● RECORDS TO USE:

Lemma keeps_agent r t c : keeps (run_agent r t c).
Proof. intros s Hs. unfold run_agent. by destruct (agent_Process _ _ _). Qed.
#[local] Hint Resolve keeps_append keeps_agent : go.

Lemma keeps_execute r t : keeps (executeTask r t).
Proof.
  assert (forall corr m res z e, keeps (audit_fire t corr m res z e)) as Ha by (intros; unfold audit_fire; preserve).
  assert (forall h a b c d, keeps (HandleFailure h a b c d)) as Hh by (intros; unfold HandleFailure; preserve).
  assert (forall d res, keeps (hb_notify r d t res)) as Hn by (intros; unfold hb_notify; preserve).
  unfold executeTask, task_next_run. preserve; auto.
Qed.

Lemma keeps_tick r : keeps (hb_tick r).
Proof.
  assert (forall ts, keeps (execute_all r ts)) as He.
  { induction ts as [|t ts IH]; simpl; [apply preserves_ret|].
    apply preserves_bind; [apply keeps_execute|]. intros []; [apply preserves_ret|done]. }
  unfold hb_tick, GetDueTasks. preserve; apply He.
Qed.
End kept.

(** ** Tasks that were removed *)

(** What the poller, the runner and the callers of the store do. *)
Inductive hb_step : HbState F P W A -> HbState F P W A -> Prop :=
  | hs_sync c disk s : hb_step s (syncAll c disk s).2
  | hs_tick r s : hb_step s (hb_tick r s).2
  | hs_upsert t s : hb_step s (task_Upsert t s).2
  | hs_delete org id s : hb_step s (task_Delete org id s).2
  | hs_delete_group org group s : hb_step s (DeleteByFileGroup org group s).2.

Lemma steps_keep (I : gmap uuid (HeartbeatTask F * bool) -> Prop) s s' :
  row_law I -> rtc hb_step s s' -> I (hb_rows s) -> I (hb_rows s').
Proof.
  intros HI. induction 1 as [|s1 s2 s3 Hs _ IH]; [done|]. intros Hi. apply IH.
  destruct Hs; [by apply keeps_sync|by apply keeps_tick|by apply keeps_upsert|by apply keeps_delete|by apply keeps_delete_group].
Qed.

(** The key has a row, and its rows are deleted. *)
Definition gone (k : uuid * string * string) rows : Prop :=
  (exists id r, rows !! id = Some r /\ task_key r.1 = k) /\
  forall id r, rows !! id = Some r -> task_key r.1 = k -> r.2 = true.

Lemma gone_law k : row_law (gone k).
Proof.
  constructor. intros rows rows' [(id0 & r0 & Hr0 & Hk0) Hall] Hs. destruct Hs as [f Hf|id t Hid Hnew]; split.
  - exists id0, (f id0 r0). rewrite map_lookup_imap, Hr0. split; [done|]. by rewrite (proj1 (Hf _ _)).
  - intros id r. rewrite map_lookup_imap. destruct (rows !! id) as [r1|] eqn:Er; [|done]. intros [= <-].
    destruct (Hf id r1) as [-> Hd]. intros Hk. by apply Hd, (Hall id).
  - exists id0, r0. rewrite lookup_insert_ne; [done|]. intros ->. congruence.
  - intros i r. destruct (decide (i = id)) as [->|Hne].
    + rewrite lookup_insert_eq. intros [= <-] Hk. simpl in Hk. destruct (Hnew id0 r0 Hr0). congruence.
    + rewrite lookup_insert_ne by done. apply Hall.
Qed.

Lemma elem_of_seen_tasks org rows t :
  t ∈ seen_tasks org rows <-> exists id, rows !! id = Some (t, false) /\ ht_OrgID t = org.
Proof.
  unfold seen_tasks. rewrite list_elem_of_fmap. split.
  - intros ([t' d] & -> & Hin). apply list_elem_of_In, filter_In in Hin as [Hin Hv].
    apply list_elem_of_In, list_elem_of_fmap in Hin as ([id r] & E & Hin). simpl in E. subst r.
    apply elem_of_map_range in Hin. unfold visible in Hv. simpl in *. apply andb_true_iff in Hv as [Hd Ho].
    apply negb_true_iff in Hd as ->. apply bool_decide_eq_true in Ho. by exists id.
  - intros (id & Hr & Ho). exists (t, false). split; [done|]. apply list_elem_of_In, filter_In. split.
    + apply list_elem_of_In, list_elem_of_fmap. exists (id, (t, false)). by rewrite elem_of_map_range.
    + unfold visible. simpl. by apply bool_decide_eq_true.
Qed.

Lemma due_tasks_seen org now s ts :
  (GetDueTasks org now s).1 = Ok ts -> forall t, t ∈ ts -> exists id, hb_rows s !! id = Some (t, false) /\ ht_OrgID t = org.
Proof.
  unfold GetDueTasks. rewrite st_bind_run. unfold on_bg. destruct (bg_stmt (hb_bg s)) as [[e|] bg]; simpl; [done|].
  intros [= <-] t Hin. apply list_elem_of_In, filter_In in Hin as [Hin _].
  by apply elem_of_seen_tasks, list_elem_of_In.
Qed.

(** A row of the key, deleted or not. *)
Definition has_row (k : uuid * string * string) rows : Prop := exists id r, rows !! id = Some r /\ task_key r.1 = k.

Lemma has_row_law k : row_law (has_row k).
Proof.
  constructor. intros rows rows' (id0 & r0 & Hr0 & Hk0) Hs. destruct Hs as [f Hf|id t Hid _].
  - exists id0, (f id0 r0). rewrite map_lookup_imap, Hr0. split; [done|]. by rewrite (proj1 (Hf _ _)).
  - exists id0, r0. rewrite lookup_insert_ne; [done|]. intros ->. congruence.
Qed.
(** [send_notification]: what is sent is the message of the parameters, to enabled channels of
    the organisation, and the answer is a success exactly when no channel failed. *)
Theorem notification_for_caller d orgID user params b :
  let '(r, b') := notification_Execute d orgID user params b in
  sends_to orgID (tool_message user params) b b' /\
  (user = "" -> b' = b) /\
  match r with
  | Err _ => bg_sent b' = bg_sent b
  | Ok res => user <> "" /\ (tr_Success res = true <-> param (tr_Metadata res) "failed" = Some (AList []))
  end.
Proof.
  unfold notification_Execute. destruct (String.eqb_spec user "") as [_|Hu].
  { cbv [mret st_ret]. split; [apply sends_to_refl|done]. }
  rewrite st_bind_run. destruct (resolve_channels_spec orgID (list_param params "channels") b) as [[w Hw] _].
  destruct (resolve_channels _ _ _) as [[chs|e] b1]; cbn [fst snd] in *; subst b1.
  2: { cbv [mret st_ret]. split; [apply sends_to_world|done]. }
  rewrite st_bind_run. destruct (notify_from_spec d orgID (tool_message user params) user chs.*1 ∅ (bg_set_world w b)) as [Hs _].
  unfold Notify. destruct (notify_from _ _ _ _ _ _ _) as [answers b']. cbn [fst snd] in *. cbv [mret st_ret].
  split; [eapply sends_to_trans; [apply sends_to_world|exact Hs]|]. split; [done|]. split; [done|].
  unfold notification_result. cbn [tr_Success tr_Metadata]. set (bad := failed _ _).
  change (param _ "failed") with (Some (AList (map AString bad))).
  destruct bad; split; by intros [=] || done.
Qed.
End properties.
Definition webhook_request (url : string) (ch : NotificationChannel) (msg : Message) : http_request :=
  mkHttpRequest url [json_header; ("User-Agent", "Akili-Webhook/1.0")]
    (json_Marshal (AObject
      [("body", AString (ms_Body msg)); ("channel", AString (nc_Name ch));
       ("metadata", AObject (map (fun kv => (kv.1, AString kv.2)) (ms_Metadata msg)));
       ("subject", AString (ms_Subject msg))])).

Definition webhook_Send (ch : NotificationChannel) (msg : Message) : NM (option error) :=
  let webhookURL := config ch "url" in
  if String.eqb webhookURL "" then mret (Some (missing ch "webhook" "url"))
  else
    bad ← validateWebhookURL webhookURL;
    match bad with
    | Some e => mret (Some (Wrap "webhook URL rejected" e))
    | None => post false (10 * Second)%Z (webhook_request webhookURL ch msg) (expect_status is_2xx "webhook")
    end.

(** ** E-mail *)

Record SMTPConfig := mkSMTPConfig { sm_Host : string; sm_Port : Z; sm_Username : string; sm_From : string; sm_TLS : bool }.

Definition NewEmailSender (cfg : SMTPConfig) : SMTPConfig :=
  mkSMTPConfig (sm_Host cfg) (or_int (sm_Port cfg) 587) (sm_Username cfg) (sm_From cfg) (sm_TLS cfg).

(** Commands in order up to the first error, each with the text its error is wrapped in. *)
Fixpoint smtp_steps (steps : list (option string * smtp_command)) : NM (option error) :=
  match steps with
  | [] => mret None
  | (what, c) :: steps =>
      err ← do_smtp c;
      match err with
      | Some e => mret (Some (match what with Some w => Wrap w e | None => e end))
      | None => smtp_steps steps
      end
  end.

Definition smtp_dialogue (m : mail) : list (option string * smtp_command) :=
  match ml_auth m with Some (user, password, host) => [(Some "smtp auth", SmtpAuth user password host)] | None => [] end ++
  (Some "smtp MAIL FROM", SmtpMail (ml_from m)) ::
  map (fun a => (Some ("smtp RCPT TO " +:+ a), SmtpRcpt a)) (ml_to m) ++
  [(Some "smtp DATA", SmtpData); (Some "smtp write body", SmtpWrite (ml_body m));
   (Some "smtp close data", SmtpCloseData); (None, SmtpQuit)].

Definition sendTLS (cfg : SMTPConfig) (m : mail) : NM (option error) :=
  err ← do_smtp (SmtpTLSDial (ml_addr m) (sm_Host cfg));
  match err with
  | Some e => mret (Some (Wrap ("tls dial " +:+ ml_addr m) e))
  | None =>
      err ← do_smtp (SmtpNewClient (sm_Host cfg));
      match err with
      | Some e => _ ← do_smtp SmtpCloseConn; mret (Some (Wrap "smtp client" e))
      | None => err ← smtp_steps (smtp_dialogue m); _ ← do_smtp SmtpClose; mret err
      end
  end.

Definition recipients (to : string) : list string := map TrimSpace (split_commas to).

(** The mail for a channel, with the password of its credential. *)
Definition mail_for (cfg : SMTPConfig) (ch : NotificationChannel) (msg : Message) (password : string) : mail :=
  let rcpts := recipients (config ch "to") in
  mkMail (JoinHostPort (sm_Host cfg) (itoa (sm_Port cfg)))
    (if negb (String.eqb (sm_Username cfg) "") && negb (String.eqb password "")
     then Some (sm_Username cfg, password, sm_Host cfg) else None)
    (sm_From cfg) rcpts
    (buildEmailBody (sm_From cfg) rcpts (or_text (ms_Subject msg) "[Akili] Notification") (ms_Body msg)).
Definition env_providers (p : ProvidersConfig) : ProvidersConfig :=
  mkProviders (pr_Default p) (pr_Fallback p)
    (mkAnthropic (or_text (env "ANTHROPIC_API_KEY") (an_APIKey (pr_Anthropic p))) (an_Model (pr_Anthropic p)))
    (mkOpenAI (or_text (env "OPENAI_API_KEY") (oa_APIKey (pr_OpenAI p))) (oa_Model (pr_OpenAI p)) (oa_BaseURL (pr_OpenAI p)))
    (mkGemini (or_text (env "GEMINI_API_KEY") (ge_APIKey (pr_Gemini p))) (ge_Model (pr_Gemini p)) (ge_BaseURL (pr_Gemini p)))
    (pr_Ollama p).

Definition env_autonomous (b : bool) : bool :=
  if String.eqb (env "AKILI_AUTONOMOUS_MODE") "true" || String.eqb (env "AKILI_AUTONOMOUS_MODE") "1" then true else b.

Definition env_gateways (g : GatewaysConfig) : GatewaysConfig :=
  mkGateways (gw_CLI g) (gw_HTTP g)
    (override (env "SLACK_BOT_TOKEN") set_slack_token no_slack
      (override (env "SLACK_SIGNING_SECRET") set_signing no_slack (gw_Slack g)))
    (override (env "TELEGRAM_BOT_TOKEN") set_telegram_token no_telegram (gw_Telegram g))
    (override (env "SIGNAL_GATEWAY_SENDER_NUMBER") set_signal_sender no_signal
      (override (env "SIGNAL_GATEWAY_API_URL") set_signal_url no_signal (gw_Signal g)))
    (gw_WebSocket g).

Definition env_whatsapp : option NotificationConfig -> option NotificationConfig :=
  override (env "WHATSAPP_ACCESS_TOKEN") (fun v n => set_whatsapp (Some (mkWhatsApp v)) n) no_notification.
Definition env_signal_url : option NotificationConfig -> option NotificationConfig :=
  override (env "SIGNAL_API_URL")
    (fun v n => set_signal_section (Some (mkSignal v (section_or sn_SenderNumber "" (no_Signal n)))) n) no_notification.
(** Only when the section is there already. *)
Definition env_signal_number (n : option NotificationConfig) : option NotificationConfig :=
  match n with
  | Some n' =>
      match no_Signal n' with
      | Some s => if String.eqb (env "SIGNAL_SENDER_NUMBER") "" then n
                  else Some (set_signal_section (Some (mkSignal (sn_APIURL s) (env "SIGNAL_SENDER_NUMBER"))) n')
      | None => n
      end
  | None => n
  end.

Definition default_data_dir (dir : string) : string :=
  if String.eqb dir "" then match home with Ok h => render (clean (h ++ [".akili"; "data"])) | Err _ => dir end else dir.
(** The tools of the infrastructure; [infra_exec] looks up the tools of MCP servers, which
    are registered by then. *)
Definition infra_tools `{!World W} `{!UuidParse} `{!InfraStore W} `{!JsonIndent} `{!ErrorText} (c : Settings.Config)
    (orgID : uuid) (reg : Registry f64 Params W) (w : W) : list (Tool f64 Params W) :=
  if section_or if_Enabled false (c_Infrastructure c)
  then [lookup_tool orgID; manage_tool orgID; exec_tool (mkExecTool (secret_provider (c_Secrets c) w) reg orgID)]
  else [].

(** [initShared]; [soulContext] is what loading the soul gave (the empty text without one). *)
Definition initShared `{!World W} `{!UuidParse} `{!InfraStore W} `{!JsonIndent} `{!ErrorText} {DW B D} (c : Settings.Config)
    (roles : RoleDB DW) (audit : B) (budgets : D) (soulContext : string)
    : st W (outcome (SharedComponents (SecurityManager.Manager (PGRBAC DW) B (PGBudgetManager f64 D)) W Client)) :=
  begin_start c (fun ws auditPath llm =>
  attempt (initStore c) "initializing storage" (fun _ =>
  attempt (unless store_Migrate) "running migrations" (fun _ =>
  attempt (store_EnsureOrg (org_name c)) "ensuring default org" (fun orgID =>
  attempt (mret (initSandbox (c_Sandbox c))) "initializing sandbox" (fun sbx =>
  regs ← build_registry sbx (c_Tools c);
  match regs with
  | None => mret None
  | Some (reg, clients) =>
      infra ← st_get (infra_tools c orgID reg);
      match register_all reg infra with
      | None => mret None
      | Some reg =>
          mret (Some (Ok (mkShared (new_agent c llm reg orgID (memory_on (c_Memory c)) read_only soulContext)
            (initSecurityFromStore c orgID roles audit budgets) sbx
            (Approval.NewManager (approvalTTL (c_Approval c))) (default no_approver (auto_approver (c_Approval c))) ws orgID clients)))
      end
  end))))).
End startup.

● WORK TO BE COMPLETED: Will you return exactly the lines above from the one with "forall id r, rows" down to the one with "- intros id", counting both as part of the range?

● ANSWER FOR THE TASK:
  forall id r, rows !! id = Some r -> task_key r.1 = k -> r.2 = true.

Lemma gone_law k : row_law (gone k).
Proof.
  constructor. intros rows rows' [(id0 & r0 & Hr0 & Hk0) Hall] Hs. destruct Hs as [f Hf|id t Hid Hnew]; split.
  - exists id0, (f id0 r0). rewrite map_lookup_imap, Hr0. split; [done|]. by rewrite (proj1 (Hf _ _)).
  - intros id r. rewrite map_lookup_imap. destruct (rows !! id) as [r1|] eqn:Er; [|done]. intros [= <-].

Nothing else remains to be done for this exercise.